— Data provided —
------------------------

Lemma fill_PreRequest_covers (c : Caching B S) req a b size :
  0 < chunkSize f → fillRangePercent f ≠ 0 → isHead req = false →
  header_get range_key (rq_Header req) = Range_String (mkRange a b) →
  0 <= a <= b → b < size → no_overflow (chunkSize f) b size →
  match c_md c with Some m => md_Size m = size | None => True end →
  ∃ req' x, fill_PreRequest f c req = Some req' ∧ rq_fill req' = Some x ∧ covers (chunkSize f) x a b
  ∧ fill_flag x = negb (newStart x =? a) || negb (newEnd x =? b)
  ∧ header_get range_key (rq_Header req') = Range_String (mkRange (newStart x) (newEnd x)).
Proof.
  intros Hc Hp Hh Hr Hab Hb [Hov Hsz] Hmd.
  destruct (fill_PreRequest_parsed c req a b Hc Hp Hh) as (req' & x & ? & ? & ? & ? & ? & _); [| |done|lia|lia|by exists req', x].
  - rewrite Hr. unfold Range_String. case_if; done.
  - rewrite Hr. apply SingleParse_render; [|split; simpl]; unfold known_size; destruct (c_md c); unfold_ints; lia.
Qed.

(** C9: A client that asks for a range of an object of [size] bytes gets exactly its
    bytes.  Let the Range header, in any form the parser accepts, select [a-b], where
    [b] lies in the object if its size is known and may lie beyond it if not.  The
    request goes upstream with a range that covers [a-b]; it is the one the fill
    percentage gives over the integers, and whole blocks at 100 percent.  When the
    upstream answers 206 with the bytes of that range up to the end of the object, the
    body passed on is [a] to the smaller of [b] and the last byte, and nothing else.  Its
    Content-Range is the one of [a-b], with its length as Content-Length if it was cut,
    if [b] lies in the object; beyond it, a range that was cut announces the end
    [announced_end], and one that was not keeps the headers of the upstream. *)
Theorem fill_range_exact (c : Caching B S) req a b (data : str) (r : R) :
  let size := Z.of_nat (length data) in
  let cs := chunkSize f in
  let raw := header_get range_key (rq_Header req) in
  let fp := parseFillPercent (rq_Header req) (fillRangePercent f) in
  0 < cs → 0 < fillRangePercent f <= 100 → cs * 100 <= max_uint64 → isHead req = false →
  raw ≠ [] → SingleParse raw (known_size c) = Ok (mkRange a b) → 0 <= a < size →
  match c_md c with Some m => md_Size m = size | None => True end →
  (b / cs + 1) * cs <= max_int64 + 1 → no_overflow cs (Z.min b (size - 1)) size →
  ∃ req' x, fill_PreRequest f c req = Some req' ∧ covers cs x a b
  ∧ header_get range_key (rq_Header req') = Range_String (mkRange (newStart x) (newEnd x))
  ∧ (newStart x, newEnd x) = widened cs fp a b
  ∧ (fp = 100 → newStart x = a / cs * cs ∧ newEnd x = (b / cs + 1) * cs - 1)
  ∧ ∀ h up cl tr, let last := Z.min (newEnd x) (size - 1) in
      delivers_steadily r (slice data (newStart x) (last + 1)) EOF →
      ∃ resp' b', fill_PostRequest req'
          (mkResp 206 (header_set (bs "Content-Range") (BuildHeaderRange (newStart x) last size) h) cl (Some up) tr) = Ok resp'
      ∧ rs_Body resp' = Some b' ∧ reads r up b' (slice data a (Z.min b (size - 1) + 1))
      ∧ (b < size → header_get (bs "Content-Range") (rs_Header resp') = BuildHeaderRange a b size)
      ∧ (newStart x = a → newEnd x = b →
           rs_Header resp' = header_set (bs "Content-Range") (BuildHeaderRange (newStart x) last size) h)
      ∧ (newStart x ≠ a ∨ newEnd x ≠ b → let e := if b <? size then b else announced_end x size in
           header_get (bs "Content-Range") (rs_Header resp') = BuildHeaderRange a e size
           ∧ header_get (bs "Content-Length") (rs_Header resp') = format_int (e - a + 1)).
Proof.
  intros size cs raw fp Hc Hp Hcs Hh Hne Hr Ha Hmd Hb1 Hov.
  assert (0 <= a <= b ∧ b < known_size c) as [Hab Hbk].
  { apply (SingleParse_in raw _ (mkRange a b)); [|done]. unfold known_size. destruct (c_md c); [|done].
    destruct Hov. rewrite Hmd. lia. }
  assert (b < max_int64) as Hbm by (unfold known_size in Hbk; destruct Hov; destruct (c_md c); lia).
  destruct (fill_PreRequest_parsed c req a b Hc ltac:(lia) Hh Hne Hr Hab Hbm Hb1) as (req' & x & HP & Hx & Hcov & Hflag & Hhd & Hw).
  specialize (Hw (parseFillPercent_range (rq_Header req) (fillRangePercent f) ltac:(lia)) Hcs). fold fp in Hw.
  exists req', x. do 4 (split; [done|]). split.
  { intros Hfp. rewrite Hfp, widened_full in Hw by lia. by injection Hw. }
  intros h up cl tr last Hd. unfold fill_PostRequest. rewrite Hx.
  cbn [rs_StatusCode rs_Header rs_Body rs_ContentLength]. rewrite Z.eqb_refl.
  pose proof Hcov as (E1 & E2 & Hns & Hne' & _). pose proof Hov as [Hov1 Hsz]. unfold max_int64 in *.
  destruct (fill_flag x) eqn:Ef; cbn [andb].
  - rewrite ParseContentRange_build by (unfold max_int64, max_uint64; lia). cbn [cr_ObjSize]. rewrite E1.
    rewrite (u64_id a) by (unfold_ints; lia). rewrite (proj2 (Z.ltb_ge size a)) by lia.
    destruct (adjust_fill_ends cs x a b size Hc Hcov Hab (proj2 Ha) Hb1 Hov) as (ne & -> & Hleb & Hle & Hlast & Hin & Hout).
    cbn [newStart newEnd rawStart rawEnd fmap option_fmap option_map].
    assert ((if b <? size then b else announced_end x size) = announced_end x size) as Ee by (case_if; [|done]; zbool; by destruct Hin).
    assert (a <= announced_end x size) as Hae by (destruct (Z.lt_ge_cases b size) as [Hlt|Hge]; [destruct (Hin Hlt)|destruct (Hout Hge) as [(? & _)|?]]; lia).
    eexists _, _. split; [done|]. cbn [rs_Body rs_Header]. split; [done|]. split_and!.
    + apply reads_window. destruct (Z.lt_ge_cases b size) as [Hlt|Hge].
      * destruct (Hin Hlt) as [-> Hnm]. rewrite Z.min_l by lia. rewrite <-(slice_window data (newStart x) a b last) by lia.
        apply (range_delivers_short r _ EOF); [done|lia|lia|unfold_ints; lia|]. rewrite slice_length by lia. lia.
      * rewrite Z.min_r by lia. destruct (Hout Hge) as [(Hae' & Hne'' & Hsm)|Hae'].
        -- rewrite Hae', <-(slice_window data (newStart x) a (size - 1) last) by lia.
           apply (range_delivers_short r _ EOF); [done|lia|lia|unfold_ints; lia|]. rewrite slice_length by lia. lia.
        -- replace (slice data a (size - 1 + 1)) with (drop (Z.to_nat (a - newStart x)) (slice data (newStart x) (last + 1)))
             by (rewrite slice_drop by lia; f_equal; lia).
           apply range_delivers_beyond; [by apply delivers_steadily_delivers|lia| |unfold_ints; lia]. rewrite slice_length by lia. lia.
    + intros Hlt. destruct (Hin Hlt) as [-> _]. rewrite header_get_set_ne, header_get_set by done. rewrite (u64_id a), (u64_id b) by (unfold_ints; lia). done.
    + intros Hn1 Hn2. rewrite Hn1, Hn2, !Z.eqb_refl in Hflag. done.
    + intros _. cbv zeta. rewrite Ee, header_get_set. split.
      * rewrite header_get_set_ne, header_get_set by done. rewrite (u64_id a), u64_id by (unfold_ints; lia). done.
      * f_equal. rewrite (i64_id (_ - a)) by (unfold_ints; lia). apply i64_id. unfold_ints. lia.
  - assert (newStart x = a ∧ newEnd x = b) as [Hn1 Hn2].
    { symmetry in Hflag. apply orb_false_iff in Hflag as [F1 F2]. zbool. lia. }
    eexists _, _. split; [done|]. simpl. split; [done|]. split_and!.
    + apply reads_up. unfold last in Hd. rewrite Hn1, Hn2 in Hd. by apply delivers_steadily_delivers.
    + intros Hlt. rewrite header_get_set, Hn1. f_equal. unfold last. lia.
    + done.
    + lia.
Qed.
End answer.
(* ===== verification/Upstream.v ===== *)
(** * Fetching missing chunks: getUpstreamReader of caching.go

    A hit that misses chunks fetches them with a sub-request for the byte range:
    through the chunk flight when forwarding is collapsed, through the asynchronous
    reader, or at once.  The sub-request is the client's request with another range
    and goes through [doProxy] like any other.

    Proved: the range that is sent covers the bytes that are missing and is made of
    them and whole blocks; an answer that is not 206 is an error with its status and
    headers; the way that is taken never changes the bytes that are asked for. *)

From S2P Require Import Prelude GoStrings Headers HttpRange Blocks Object CacheControl CachingState.
From S2P Require Import VaryControl VaryProcessor FillRange MissPath SoftTtl Refresh.

Local Open Scope Z_scope.

Section upstream.
Context {B S : Type} `{BitmapOps B} `{BucketOps B S}.
Variable opt : cachingOption.
Variable fr : fillRange.
Variable parse_time : str → option Z.
Variable assembly_error : Metadata B → Request → Z → Z → option proc_error.
Variables StoreType bucket_path : str.

Implicit Types c : Caching B S.

(** The sub-request for the bytes [from-to]. *)
Definition sub_request (req : Request) (from to : Z) : Request :=
  let newRange := bs "bytes=" ++ format_uint from ++ "-"%char :: format_uint to in
  let subReq := clone_background req in
  req_with_header subReq (header_del ProtocolCacheStatusKey (header_set range_key newRange (rq_Header subReq))).

(** The response and the error are both returned; [None] is a panic. *)
Definition doSubRequest (upstream : Request → result Z Resp) (now : Z) c (req : Request) (from to : Z)
    : option (option Resp * option proc_error * Caching B S) :=
  match doProxy opt fr parse_time assembly_error StoreType bucket_path upstream now c req (sub_request req from to) true with
  | None => None
  | Some (_, Some e, c) => Some (None, Some e, c)
  | Some (None, None, c) => None
  | Some (Some resp, None, c) =>
      if negb (rs_StatusCode resp =? 206) then Some (Some resp, Some (BizError (rs_StatusCode resp) (rs_Header resp)), c)
      else Some (Some resp, None, c)
  end.

(** Where the bytes come from: the chunk flight of the object, the asynchronous
    reader with [doSubRequest] as its callback, or the body of a response. *)
Inductive source :=
| FromFlight (key : str) (from to : Z)
| FromPipe (from to : Z)
| FromBody (b : option rbody).

(** [collapsed]: [c.opt.CollapsedRequest], with the chunk flight of the middleware
    and an identifier, which every request has.  No source is a nil reader. *)
Definition getUpstreamReader (upstream : Request → result Z Resp) (now : Z) (collapsed : bool) c (req : Request) (from to : Z) (async : bool)
    : option (option source * option proc_error * Caching B S) :=
  if collapsed then Some (Some (FromFlight (HashStr (c_id c)) from to), None, c)
  else if async then Some (Some (FromPipe from to), None, c)
  else match doSubRequest upstream now c req from to with
  | None => None
  | Some (Some resp, e, c) => Some (Some (FromBody (rs_Body resp)), e, c)
  | Some (None, e, c) => Some (None, e, c)
  end.

(** ** The request that is sent *)

Lemma header_get_del_ne k k' h : canonical_key k ≠ canonical_key k' → header_get k (header_del k' h) = header_get k h.
Proof. intros Hk. unfold header_get, header_values, header_del. by rewrite lookup_delete_ne. Qed.

Lemma sub_range_string from to : 0 <= from <= to → bs "bytes=" ++ format_uint from ++ "-"%char :: format_uint to = Range_String (mkRange from to).
Proof.
  intros Hb. unfold Range_String, format_int. cbn [r_Start r_End]. rewrite (proj2 (Z.ltb_ge from 0)), (proj2 (Z.ltb_ge to 0)) by lia.
  destruct ((to <=? 0) && (from >? 0)) eqn:E; [lia|done].
Qed.

Lemma sub_header req from to : plain req → 0 <= from <= to → let h := rq_Header (cloneRequest (sub_request req from to)) in
  header_get range_key h = Range_String (mkRange from to) ∧ header_get ProtocolPrefetchCacheKey h = [] ∧ header_get ProtocolCacheStatusKey h = [].
Proof.
  intros (Hh & Hc & Hp) Hb h. unfold h, cloneRequest, sub_request, clone_background. cbn [rq_Header req_with_header]. rewrite (sub_range_string from to Hb).
  set (h1 := header_set range_key _ _). assert (canonical_header (header_del ProtocolCacheStatusKey h1) ∧ header_del ProtocolCacheStatusKey h1 !! bs "Connection" = None) as [Hh1 Hc1].
  { split.
    - apply map_Forall_delete. unfold h1, header_set. apply map_Forall_insert_2; [by vm_compute|done].
    - unfold header_del. rewrite lookup_delete_ne by (by vm_compute). unfold h1, header_set. by rewrite lookup_insert_ne by (by vm_compute). }
  assert (∀ k, canonical_key k ∉ hopHeaders → header_get k (RemoveHopByHopHeaders (CopyHeader ∅ (header_del ProtocolCacheStatusKey h1))) = header_get k (header_del ProtocolCacheStatusKey h1)) as Hg
    by (intros k Hk; by apply header_get_clone).
  split; [|split]; (rewrite Hg; [|apply (bool_decide_eq_true_1 _); vm_compute; reflexivity]).
  - rewrite header_get_del_ne by (by vm_compute). apply header_get_set.
  - rewrite header_get_del_ne by (by vm_compute). unfold h1. by rewrite header_get_set_ne by (by vm_compute).
  - apply header_get_del.
Qed.

(** Widening changes no other header. *)
Lemma fill_PreRequest_header c req q k : fill_PreRequest fr c req = Some q → canonical_key k ≠ canonical_key range_key →
  header_get k (rq_Header q) = header_get k (rq_Header req).
Proof.
  unfold fill_PreRequest, fill. intros Hq Hk. repeat case_match; simplify_eq; try done; cbn [rq_Header req_with_fill req_with_header]; by apply header_get_set_ne.
Qed.

(** An answer of the client or a status that [doProxy] passes on. *)
Lemma sub_request_passed upstream now c req from to q c1 : chain_PreRequest fr c (cloneRequest (sub_request req from to)) = Some (q, c1) →
  (∀ e, upstream q = Err e → doSubRequest upstream now c req from to = Some (None, Some (ProxyError e), c1))
  ∧ (∀ r, upstream q = Ok r → rs_StatusCode r = 301 ∨ rs_StatusCode r = 302 →
       doSubRequest upstream now c req from to = Some (Some r, Some (BizError (rs_StatusCode r) (rs_Header r)), c1))
  ∧ (∀ r, upstream q = Ok r → rs_StatusCode r = 416 → doSubRequest upstream now c req from to = Some (None, Some (BizError 416 (rs_Header r)), c1)).
Proof.
  intros Hq. unfold doSubRequest, doProxy. rewrite Hq. split; [|split].
  - intros e He. by rewrite He.
  - intros r Hr Hs. rewrite Hr. unfold passed_on. destruct Hs as [E|E]; rewrite E; cbn [Z.eqb Pos.eqb orb negb]; by rewrite E.
  - intros r Hr Hs. rewrite Hr. unfold passed_on. by rewrite Hs.
Qed.

(** A success of [doSubRequest] is a 206. *)
Lemma sub_request_partial upstream now c req from to resp c' : doSubRequest upstream now c req from to = Some (Some resp, None, c') → rs_StatusCode resp = 206.
Proof.
  unfold doSubRequest. destruct (doProxy _ _ _ _ _ _ _ _ _ _ _ _) as [[[[r|] [e|]] c1]|]; [done| |done|done|done].
  destruct (rs_StatusCode r =? 206) eqn:E; [|done]. intros [= <- <-]. by apply Z.eqb_eq.
Qed.

(** C7: what is asked for.  The sub-request for the bytes [from-to] of a known object
    reaches the client with a range that covers them, each end being one of them or
    a block boundary, and without the status header of this cache.  An error of the
    client is passed on, a redirect or any other answer that is not 206 is an error
    with its status and headers, and no response that is returned without an error
    has another status than 206.  With collapsed forwarding or an asynchronous read
    nothing is sent here, and the range handed on is [from-to]. *)
Theorem upstream_range c m req from to : c_md c = Some m → c_revalidate c = false → plain req → isHead req = false →
  0 < chunkSize fr → fillRangePercent fr ≠ 0 → 0 <= from <= to → to < md_Size m → no_overflow (chunkSize fr) to (md_Size m) →
  (∃ q x, chain_PreRequest fr c (cloneRequest (sub_request req from to)) = Some (q, c) ∧ covers (chunkSize fr) x from to
    ∧ header_get range_key (rq_Header q) = Range_String (mkRange (newStart x) (newEnd x)) ∧ header_get ProtocolCacheStatusKey (rq_Header q) = []
    ∧ ∀ upstream now,
       (∀ e, upstream q = Err e → getUpstreamReader upstream now false c req from to false = Some (None, Some (ProxyError e), c))
     ∧ (∀ r, upstream q = Ok r → rs_StatusCode r = 301 ∨ rs_StatusCode r = 302 →
          getUpstreamReader upstream now false c req from to false = Some (Some (FromBody (rs_Body r)), Some (BizError (rs_StatusCode r) (rs_Header r)), c))
     ∧ (∀ resp c', doSubRequest upstream now c req from to = Some (Some resp, None, c') → rs_StatusCode resp = 206
          ∧ getUpstreamReader upstream now false c req from to false = Some (Some (FromBody (rs_Body resp)), None, c')))
  ∧ (∀ upstream now async, getUpstreamReader upstream now true c req from to async = Some (Some (FromFlight (HashStr (c_id c)) from to), None, c))
  ∧ (∀ upstream now, getUpstreamReader upstream now false c req from to true = Some (Some (FromPipe from to), None, c)).
Proof.
  intros Hm Hr Hreq Hh Hcs Hfp Hb Hsz Hov. split; [|done]. destruct (sub_header req from to Hreq Hb) as (H1 & H2 & H3).
  destruct (fill_PreRequest_covers fr c (cloneRequest (sub_request req from to)) from to (md_Size m) Hcs Hfp) as (q & x & Hq & _ & Hx & _ & Hrange); [done|done|done|done|done|by rewrite Hm|].
  assert (chain_PreRequest fr c (cloneRequest (sub_request req from to)) = Some (q, c)) as Hpre.
  { unfold chain_PreRequest, prefetch_PreRequest, revalidate_PreRequest. rewrite H2, bool_decide_eq_true_2 by done. rewrite Hr. cbn [negb]. by rewrite Hq. }
  exists q, x. split; [done|]. split; [done|]. split; [done|]. split.
  { rewrite (fill_PreRequest_header c _ q _ Hq) by (by vm_compute). done. }
  intros upstream now. destruct (sub_request_passed upstream now c req from to q c Hpre) as (P1 & P2 & _). unfold getUpstreamReader. split; [|split].
  - intros e He. by rewrite (P1 e He).
  - intros r Hu Hs. by rewrite (P2 r Hu Hs).
  - intros resp c' Hd. split; [by eapply sub_request_partial|]. by rewrite Hd.
Qed.
End upstream.

Lemma upstream_range_witness : ∃ q x,
  chain_PreRequest (mkFillRange 100 4) (mp_caching mp_md false) (cloneRequest (sub_request mp_req 5 6)) = Some (q, mp_caching mp_md false)
  ∧ covers 4 x 5 6 ∧ header_get range_key (rq_Header q) = Range_String (mkRange (newStart x) (newEnd x)).
Proof.
  destruct (upstream_range vp_opt (mkFillRange 100 4) (λ _, None) (λ _ _ _ _, None) (bs "disk") (bs "/cache") (mp_caching mp_md false) mp_md mp_req 5 6)
    as ((q & x & Hq & Hx & Hr & _) & _).
  all: try (vm_compute; reflexivity).
  - split; [apply (bool_decide_eq_true_1 _); vm_compute; reflexivity|split; vm_compute; reflexivity].
  - discriminate.
  - lia.
  - split; vm_compute; discriminate.
  - exists q, x. exact (conj Hq (conj Hx Hr)).
Defined.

------------------------

— Work to complete —
Return exactly, and only, the lines above starting at the line that contains "req_with_header subReq (header_del" and ending at the line that contains "(** [collapsed]: [c.opt.CollapsedRequest], with".

— Answer for the task —
  req_with_header subReq (header_del ProtocolCacheStatusKey (header_set range_key newRange (rq_Header subReq))).

(** The response and the error are both returned; [None] is a panic. *)
Definition doSubRequest (upstream : Request → result Z Resp) (now : Z) c (req : Request) (from to : Z)
    : option (option Resp * option proc_error * Caching B S) :=
  match doProxy opt fr parse_time assembly_error StoreType bucket_path upstream now c req (sub_request req from to) true with
  | None => None
  | Some (_, Some e, c) => Some (None, Some e, c)
  | Some (None, None, c) => None
  | Some (Some resp, None, c) =>
      if negb (rs_StatusCode resp =? 206) then Some (Some resp, Some (BizError (rs_StatusCode resp) (rs_Header resp)), c)
      else Some (Some resp, None, c)
  end.

(** Where the bytes come from: the chunk flight of the object, the asynchronous
    reader with [doSubRequest] as its callback, or the body of a response. *)
Inductive source :=
| FromFlight (key : str) (from to : Z)
| FromPipe (from to : Z)
| FromBody (b : option rbody).

(** [collapsed]: [c.opt.CollapsedRequest], with the chunk flight of the middleware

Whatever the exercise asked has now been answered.